2 General methodology
This project included RT-qPCR and immunohistochemistry data, which were analysed in R (R Core Team, 2023).
Data were modeled through the Generalized Linear Mixed Model (GLMM) framework, using the glmmTMB package (Brooks et al., 2017). Random intercepts were added to account for the correlation between pseudo-replicates, or intra-class correlation stemming from plate/experiment effects.
Model diagnostics were done using the DHARMa (Hartig, 2022) & performance (Lüdecke et al., 2021) packages, and estimated marginal means/contrasts were computed with the emmeans package (Lenth, 2022).
3 Structure of this section
Similarly to the Data section, the Analysis section is sub-divided into two sub-sections, for PCR & IHC analyses.
3.1 PCR
Here, we analyzed the changes in expression of two panels of genes: a Neurodevelopment (ND) panel and an Oxidative Stress (OS) panel.
Refer to the relevant sub-section of the Data section to see which genes and pathways are studied in each panel.
Within each panel, we define a simple linear regression model to test the effect of Condition on a gene’s expression, which is operationalized through the DCq variable, representing the difference between the quantification cycles of the gene of interest and a combination of relevant housekeeping genes.
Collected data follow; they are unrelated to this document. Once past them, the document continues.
(** The election calls [serveController] when the lease is acquired; it returns
    (a failure) only if it could not be started. *)
Definition runControllerWithLeaderElection (env : Params) (hostname : res string) (d : driver)
  (config : LeaderElectionConfig) : go run_service unit :=
  match withDefaults env hostname d config with
  | Ok config =>
      failed ← call (E := run_service) (RunLeaderElection config);
      if failed : bool then fatalf "leader election failed: %v" else serveController
  | _ => fatalf "invalid leader election config: %v"
  end.

Definition RunWithOptions (env : Params) (hostname : res string) (d : driver)
  (mode : DriverMode) (config : LeaderElectionConfig) : go run_service unit :=
  _ ← call (E := run_service) EnsureRunDirectory;
  if (leEnabled config && (mode != DriverModeController))%bool
  then fatalf "leader election is only supported in controller mode"
  else if mode == DriverModeController then
    if leEnabled config then runControllerWithLeaderElection env hostname d config
    else serveController
  else if mode == DriverModeNode then serveNode
  else fatalf "invalid driver mode: %q".

(** ** Properties *)

(** A valid election has its durations in order: a leader gives up before its
    lease expires, and retries more than once before it gives up. *)
Definition election_ok (c : LeaderElectionConfig) : Prop :=
  0 < RetryPeriod c < RenewDeadline c /\ RenewDeadline c < LeaseDuration c
  /\ LeaseNamespace c <> "" /\ Identity c <> "".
Random effects were added when we suspected potential clustering effects, such as the possible correlation or hierarchical dependencies stemming from the experimental design.
That model was then applied to each Gene of a given Stage and Layer.
Each gene panel will be divided in:
Model fitting & diagnostics: which model was fit to the data of this panel’s genes, and how well does the model fit the observed data.Model analysis: the models’ coefficients and contrasts of interests. This part several plots showing which genes are up or down-regulated genes, as well as the fold-change timelines showcased in the article.
3.2 IHC
Here, we analyzed the apoptotic marker cleaved Caspase-3 to further explore cell death mechanisms induced by Intermittent Hypoxia. Meanwhile, the marker Calbindin allowed us to monitor the effect of IH on Purkinje Cells.
Both Capsase and Calbindin sub-sections contain multiple responses of interest, which were modeled independently.
Each response of interest will be divided in:
Model fitting & diagnostics: which model was fit to the data of this variable, and how well does the model fit the observed data.Model analysis: the models’ coefficients, marginal means, and contrasts of interests. This part includes the boxplots showcased in the article.